Zelda Breath Of The Wild Insekten Fangen
Habt ihr euch jemals gefragt, was Link so treibt, wenn er nicht gerade Ganon vermöbelt oder Prinzessin Zelda aus dem nächsten Schlamassel rettet? Ich sag’s euch: Insekten jagen! Ja, richtig gelesen. Unser Held, der Hylianer-Krieger, verbringt einen nicht unerheblichen Teil seiner Zeit in Breath of the Wild damit, Käfer und Schmetterlinge zu fangen.
Die Jagd beginnt: Ein unerwarteter Zeitvertreib
Am Anfang denkt man sich vielleicht: "Okay, das ist halt so ein Crafting-Ding. Braucht man halt für irgendwelche komischen Tränke." Aber je länger man spielt, desto mehr realisiert man: Link ist ein regelrechter Insektenfanatiker. Er schleppt sich durch hohes Gras, klettert auf Bäume, um ja keinen Kühnling zu verpassen und schleicht sich an Schmetterlinge heran, als wären es ausgewachsene Stalbokblins.

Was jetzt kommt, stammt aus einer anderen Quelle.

Lemma then_build {A} (init : gmap PurePath Node) (temp_dir : string)
    (m : M A) (k : A → M Bento) (w : World) :
  logs (quiet' init temp_dir) m w (λ r w',
    match r with
    | Ok a => satisfies (k a) w' (λ r2 _ evs, block_post' init temp_dir r2 evs)
    | Raise _ => True
    end) →
  satisfies (m ≫= k) w (λ r _ evs, block_post' init temp_dir r evs).
Proof.
  intros H. apply satisfies_bind. revert H. unfold logs, satisfies.
  destruct (result (m w)) as [a|e]; intros [Hq Hk].
  - destruct Hk as [Hk1 [Hk2 Hk3]]. split; [| split].
    + apply Forall_app. split; [| exact Hk1].
      eapply Forall_impl; [exact Hq |]. by intros x [Hx _].
    + intros args snap [Hin|Hin]%in_app_iff; [| by apply Hk2].
      by destruct (quiet_no_build _ _ _ _ _ Hq Hin).
    + intros bento Hr. destruct (Hk3 bento Hr) as [args [snap Hin]].
      exists args, snap. apply in_app_iff. by right.
  - split; [| split].
    + eapply Forall_impl; [exact Hq |]. by intros x [Hx _].
    + intros args snap Hin. by destruct (quiet_no_build _ _ _ _ _ Hq Hin).
    + discriminate.
Qed.

Lemma quiet_intro (init : gmap PurePath Node) (temp_dir : string) (e : Event)
    (snap : gmap PurePath Node) :
  snap !! Path [temp_dir] = Some Dir →
  match e with
  | EvPrint text => In text creating_texts
  | EvOpen p | EvWrite p _ =>
      p = child (Path [temp_dir]) "requirements.txt"
      ∨ p = child (Path [temp_dir]) "service.py"
  | EvGetRequirements py => py = python
  | EvCopy2 src dst =>
      src = workflow ∧ dst = child (Path [temp_dir]) "workflow.json"
  | _ => False
  end →
  quiet' init temp_dir e snap.
Proof.
  intros Hdir He.
  destruct e; try done; (split; [split; [exact Hdir |] | done]); cbn [In];
    rewrite ?joinpath_requirements, ?joinpath_service, ?joinpath_workflow;
    intuition (subst; auto).
Qed.
(* ===== verification/_CoqProject ===== *)
-Q . S2P
Prelude.v
PyData.v
RtConfig.v
RtLayout.v
Transfer.v
Messages.v
Producer.v
ProducerInv.v
ProducerAcc.v
ProducerLive.v
ProducerSend.v
ProducerSafe.v
ProducerThms.v
Consumer.v
ConsumerThms.v
P2PPlan.v
P2PPlanThms.v
P2PSched.v
P2PSchedThms.v
P2PSend.v
P2PSendThms.v
P2PSendSafe.v
P2PAnswers.v
P2PSendProps.v
StoreData.v
StoreThms.v
StoreCoord.v
StoreCoordThms.v
StoreWorker.v
StoreWorkerThms.v
StoreLoad.v
StoreLoadThms.v
StoreLookup.v
StoreLookupThms.v
StoreSched.v
StoreSchedThms.v
StoreRank.v
StoreSystem.v
StoreSystemThms.v
Workspace.v
P2PRecv.v
P2PRecvThms.v
P2PRecvProps.v
Wire.v
WireThms.v
BitPack.v
BitPackThms.v
V1Transport.v
V1Conn.v
V1ConnThms.v
V1ConnSafe.v
V1ConnLive.v
V1ConnProps.v
V1SchedThms.v
TensorOps.v
V1Manager.v
V1ManagerThms.v
V1Codec.v
V1CodecThms.v
V1ManagerProps.v
Controller.v
ControllerThms.v
V1Adapter.v
V1AdapterThms.v
V1AdapterProps.v
Buffers.v
RtPipeline.v
RtPipelineOps.v
RtPipelineThms.v
RtQuantThms.v
RtBodyThms.v
RtTailThms.v
RtLoopThms.v
RtCodecThms.v
RtRuntime.v
RtRuntimeThms.v
RtBoundThms.v
RtPipelineProps.v
RtPipelineEx.v
RtRuntimeProps.v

Und die Geräusche! Jedesmal, wenn Link einen Kühnling schnappt, kommt ein kleines triumphierendes Jauchzen. Als hätte er gerade das Master-Schwert gezogen, dabei war es nur ein Käfer, der wohlmöglich stinkt.
Der Käfer als Währung?
Klar, die Insekten sind nützlich. Sie sind Zutaten für Elixiere, die Link unverwundbar machen, seine Ausdauer erhöhen oder ihn sogar schneller rennen lassen. Aber mal ehrlich, wer hat sich noch nie gefragt, ob Link nicht einfach nur Spaß daran hat? Er könnte ja auch einfach Äpfel essen. Oder Fleisch braten. Aber nein, lieber den ganzen Tag im Wald rumschleichen und Schleichwürmchen fangen.
Und dann sind da noch die Händler! Da kommt man mit einem Sack voll glitzernder Edelsteine an und will sich eine neue Rüstung kaufen. Aber nein, die wollen lieber Käfer! "Ich gebe dir 50 Rubine für fünf Kühnlinge!" denkt man sich: "Was? Die sind mehr wert als Gold?" In Hyrule hat halt jeder seine Prioritäten.

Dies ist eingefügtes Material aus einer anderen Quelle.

(* ===== verification/Prelude.v ===== *)
(** * KVServe: a verification library

    KVServe compresses the key/value cache that a prefill engine hands to a
    decode engine. The repository holds two products: [kvserve_v1], a vLLM
    connector of its own with the compression runtime, and
    [kvsfuse-vllm0.30.0], an extension of vLLM's Mooncake connector (paths
    below are relative to [src/kvserve_v1] or to
    [src/kvsfuse-vllm0.30.0/mooncake]).

    ** The parts of the program and their files

    - This file: results of Python calls ([result], [rbind], the loop folds
      [rfold] and [rmap]), insertion-ordered dictionaries ([dget], [dset],
      [ddel]) as Python's [dict], sums and counts, list windows.
    - [PyData]: binary64 floats, JSON documents, truthiness and [int(...)].
    - [RtConfig]: [compression/runtime/config.py]; the deployment's JSON becomes
      a [CompressionConfig], with its type invariant, or an exception.
    - [RtLayout]: [compression/runtime/spec.py], [layout.py]; where every
      layer's data lives in a slot's arenas: regions disjoint, in bounds,
      sections covering the heads, and exactly when the builder raises.
    - [Workspace]: [compression/runtime/memory.py]; the best-fit allocator that
      serves nvCOMP from a fixed buffer: safety of every reachable state, best
      fit, coalescing.
    - [Transfer]: the planning functions of [session_ipc.py],
      [compression/tokens.py] and [mooncake_connector.py]: peer ranks, token
      counts, chunk windows, the plan of asymmetric transfers, region alignment.
    - [Messages]: the structs of [compression/protocol.py] and
      [session_ipc.py].
    - [Producer], [Consumer]: [session_process.py], the asyncio helper process
      [_SessionService]. A coroutine is a task suspended at one of its awaits
      (a [frame], or the program counters of a consumer session); one step runs
      a task to its next await, in any order the event loop may choose. The two
      sides share the record of the service, the job futures and the pipe.
      [ProducerInv], [ProducerAcc], [ProducerLive], [ProducerSend] and
      [ProducerSafe] hold the invariants by induction on steps,
      [ProducerThms] and [ConsumerThms] the properties of every execution:
      slots are conserved and private, counters are exact, sessions live and
      end as they should, blocks are not released under a running session.
    - [StoreData]: [store/data.py], [store/protocol.py]: pool keys, the two
      store layouts, token chunks, request trackers, the lookup response;
      [StoreThms] their round trip, injectivity, partition and bounds theorems.
    - [StoreSched]: [store/scheduler.py], the scheduler side of the store with
      its block references; [StoreSchedThms] shows that the calls to vLLM's
      block pool implement a reference count of the unfinished store jobs.
    - [StoreCoord]: [store/coordinator.py]; the groups of a hybrid model and the
      search for the longest prefix that every group can serve. vLLM's
      per-spec managers are the class [Managers]; the search has the fuel
      [max_length + 1]. [StoreCoordThms]: the groups of a built coordinator, the
      search never needs more fuel ([find_hit_terminates]), every group serves
      the reported hit.
    - [StoreWorker]: [store/worker.py], the sending thread of a rank: one job
      at a time, suspended at every lock and every call to the store
      ([task_step], [thread_step]), interleaved with the engine's thread
      ([sender_run]). [StoreWorkerThms]: every job is reported exactly once
      whatever the store does, and the resume offset moves only over confirmed
      keys.
    - [StoreLoad]: [store/worker.py], the receiving threads of a rank with their
      shared queue and the splitting of a load for the disk tier.
      [StoreLoadThms]: the split, what a request reported as loaded has fetched
      or marked, and that every request with a plan is reported.
    - [StoreLookup]: [store/worker.py], the store's layout of a deployment, the
      databases and the key prefixes, and the lookup with its frames.
      [StoreLookupThms]: the lookup asks for exactly the keys the ranks store
      ([lookup_prefixes_stored]) and reports only what the store confirmed.
    - [StoreRank]: [store/worker.py], what the engine calls on a worker:
      metadata to the threads, finished requests, reports. [StoreSystem]:
      scheduler and ranks composed through the queues of metadata and reports
      between them ([store/connector.py] and vLLM). [StoreSystemThms]: the
      scheduler's counts are exact, no report is refused, blocks stay
      referenced while a rank may read them, and everything settles; and the
      execution in which a finished request's tail reads an unreferenced block.
    - [P2PPlan]: [mooncake_connector.py], the raw plan of a transfer: regions,
      copies of block runs and their coalescing, batches, submission.
      [P2PPlanThms]: coalescing moves the same bytes ([coalescing_exact]),
      copies stay inside registered regions, batches respect their limits.
    - [P2PSched]: the scheduler side of the P2P connector; [P2PSchedThms]: a
      pull is queued once, a delayed free is announced.
    - [P2PSend], [P2PRecv]: the raw sender and the raw receiver of a rank as
      step relations over the tasks of their event loops. [P2PSendThms],
      [P2PSendSafe], [P2PAnswers] and [P2PRecvThms] hold the invariants,
      [P2PSendProps] and [P2PRecvProps] the properties: blocks are kept while
      they are read, every contact is answered for every request, a pull
      reports its requests; and the executions in which they are not.
    - [Wire]: [compression/wire.py], compressed data as metadata and byte
      tensors; [WireThms] its round trip. [BitPack]:
      [compression/codec/bitpack_codec.py] with its kernels lane by lane in
      32-bit arithmetic; [BitPackThms] its round trip, up to the size where
      the offsets wrap.
    - [V1Transport]: [transport/nccl_transport.py], the queues, staging
      credits and completions of both ends. [V1Conn]:
      [connector/compressed_kv_connector.py], the scheduler side (module
      [Sched]), and the load loop composed with the transport (module
      [Worker], [sys_step]: one step is one turn of a thread).
      [V1SchedThms]: a chunked prompt is sent once and whole, a load handed
      over once. [V1ConnThms] and [V1ConnSafe] carry the payloads of every
      transfer through queue, socket, stream, buffers and worker,
      [V1ConnLive] shows that a load can always be finished, [V1ConnProps]
      states the properties: order and content, credits, the bound on the
      staging memory, completion.
    - [TensorOps]: indexing, slicing, stacking and permuting of whole tensors,
      element by element on their bytes, with the lemmas that a permutation is
      undone by its inverse and that permuting layers permutes the buffer.
    - [V1Manager]: [compression/compression_manager.py] and the adapter of
      [compression/manager.py]: a KV tensor through transformer, quantizer and
      codec and back, in one piece or in chunks of eight layers. Transformer
      and quantizer are the class [Stages], the codec the class [Codecs].
      [V1Codec]: [compression/codec/kvserve_codec.py] as an instance of
      [Codecs], with [BitPack]; the wrappers of nvCOMP and LC are the class
      [Backends].
      [V1ManagerThms]: against the laws [OutBuffers] and [LosslessCodec], the
      fast path is the slow one ([direct_quantization_equivalent]) and the
      whole way, over the wire format, restores what quantizer and transformer
      give for each layer alone ([transfer_transparent]). [V1CodecThms]
      discharges [LosslessCodec] for [V1Codec]; [V1ManagerProps] is an example
      with three-bit symbols.
    - [Controller]: the package [compression/controller/]: the latency model
      ([predict_latency], [check_benefit]), the bandit statistics and the file
      they are kept in, the library, and the choice of a profile
      ([select_profile], with what [random] returns as arguments), over
      binary64 floats. [ControllerThms]: a chosen profile is eligible and, when
      exploiting, of least corrected latency ([decision_sound]); saved
      statistics are loaded back ([learned_state_round_trip]); a run of any
      length counts each decision once ([counters_run]).
    - [V1Adapter]: the rest of [compression/manager.py]: from configurations
      to managers, with the transformer fused into the quantizer, the managers
      cached by configuration, and the mode of the controller. [V1AdapterThms]:
      construction and requests see one configuration ([built_as_used]); in
      the mode of the controller the consumer restores from the metadata alone
      ([controlled_transfer_transparent]). [V1AdapterProps] is an example.
    - [Buffers]: byte ranges that are read and written, the 16-bit numbers in
      them, the views of [torch.Tensor.view], and what a write leaves alone.
    - [RtPipeline]: [runtime/pipeline.py] and [codec.py] with the Python
      backend: a chunk of all layers through gathering, head order, Hadamard
      transform, quantization, raw tails and codec into the arenas of a slot,
      and back. bfloat16 arithmetic is the class [Bf16], nvCOMP the class
      [Ans]. [RtRuntime]: [scores.py] (head selection), the plan of
      [memory.py], and of [manager.py] the regions taken from the buffer
      ([carve], [runtime_requests]) and the binding of the layout and of the
      metadata ([bind_layout], [bind_pipeline]).
      [RtPipelineOps] to [RtCodecThms] go from the operations over the stages,
      sections, parts and loops to a chunk, against a specification that knows
      no arenas ([ordered], [forward], [requantized], [returned],
      [restored_tail], [receive]); [RtRuntimeThms] and [RtBoundThms] show that
      planned and bound pipelines satisfy what those lemmas ask for, with the
      layout theorems of [RtLayout]. [RtPipelineProps]: a transfer refines the
      specification ([chunk_transfer_refines]), is exact without transformer
      and quantizer ([lossless_transfer]) and writes nothing else
      ([transfer_confined]); the last two also for the aggregate transport,
      whose specification is [receive_whole]. [RtRuntimeProps]: the buffer holds all regions
      ([buffer_holds_requests]). [RtPipelineEx] is an example with computed
      transfers. The loop of [fwht_loop] has fuel [size]; more changes nothing
      ([fwht_fuel_enough]).
    ** Conventions

    A Python function is a Rocq function of the same name where the name is
    free; a method takes the object's record. An exception is the [Err] of
    [result], and state changes before a raise are kept where a caller could
    see them. Python integers are [Z]; NumPy's fixed-width ones have their
    wrap-around written out. Loops are folds over the list the code iterates
    over, so no fuel is needed except where a definition says so; there a
    theorem shows the fuel is enough. Code the repository only calls (vLLM's [cdiv],
    the transports, tensors) is a parameter or an event of the step relation.

    ** What is not modelled

    Kernels in CUDA, C++ and TileLang, with them the C++ backend of the
    runtime's pipeline, nvCOMP and LC calls; streams and events: the kernels of
    one call are taken in order; the check of the cache shapes, the wire
    profile and the parsing of score files; log lines; start-up and shutdown of
    threads and processes; the msgpack encoding,
    which is msgspec's. Of the P2P connector the in-process sessions, whose
    protocol is that of the helper, and the registration of memory; of the v1
    connector the extraction and injection of tensors and the ZMQ transport.
    The patched copies of vLLM files are vLLM's code with hooks, and the near
    copies of the runtime under [mooncake/compression] repeat what is modelled
    here. The offline search, the benchmarks and the tests
    are experiments around the program and are left out. *)

From stdpp Require Export base list gmap strings numbers sorting.
From Stdlib Require Export ZArith Lia.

"Habt ihr ein paar von diesen...äh...Glühwürmchen?" - Ein typischer Händler in Breath of the Wild
Manchmal hat man das Gefühl, Link betreibt eine regelrechte Insektenfarm. Er kennt jeden Winkel der Karte, wo die seltensten Arten vorkommen. Er weiß genau, wann und wo die Blitzkäfer schlüpfen. Er ist der ultimative Insekten-Insider von Hyrule.
Insekten-Momente zum Schmunzeln
Es gibt so einige Momente, in denen man sich einfach nur an den Kopf fasst. Da will man gerade ein episches Foto von sich und einem Drachen schießen und im Hintergrund sieht man Link, wie er einen Sonnenlibelle fängt. Oder man ist gerade dabei, eine Basis von Bokblins auszuräuchern und plötzlich rennt Link weg, weil er einen seltenen Schmetterling entdeckt hat.
Besonders witzig wird es, wenn man versucht, sich an Insekten heranzuschleichen, während es regnet. Dann rutscht Link ständig aus und der Käfer ist natürlich weg. Da fragt man sich schon, ob er das mit Absicht macht, nur um uns zu ärgern.
Mehr als nur Crafting: Eine versteckte Leidenschaft
Vielleicht ist das Insektenfangen in Breath of the Wild ja auch eine Metapher. Vielleicht will uns das Spiel sagen, dass man auch in den schwierigsten Zeiten die kleinen Dinge im Leben genießen soll. Dass man sich Zeit nehmen soll, um die Natur zu bewundern und die Schönheit eines einfachen Schmetterlings zu erkennen.
Oder vielleicht ist Link einfach nur ein bisschen verrückt. Wer weiß das schon? Fakt ist: Das Insektenfangen in Breath of the Wild ist mehr als nur ein nettes Feature. Es ist ein fester Bestandteil des Spielerlebnisses, der uns zum Lachen bringt, uns überrascht und uns vielleicht sogar ein bisschen zum Nachdenken anregt.
Also, wenn ihr das nächste Mal durch Hyrule streift, vergesst nicht, eure Augen offen zu halten. Vielleicht entdeckt ihr ja auch eine neue Leidenschaft für Käfer und Schmetterlinge. Und wer weiß, vielleicht werdet ihr ja auch zum ultimativen Insekten-Experten von Hyrule. Nur übertreibt es nicht mit dem Kühnling-Sammeln, sonst denkt noch jemand, ihr seid besessen!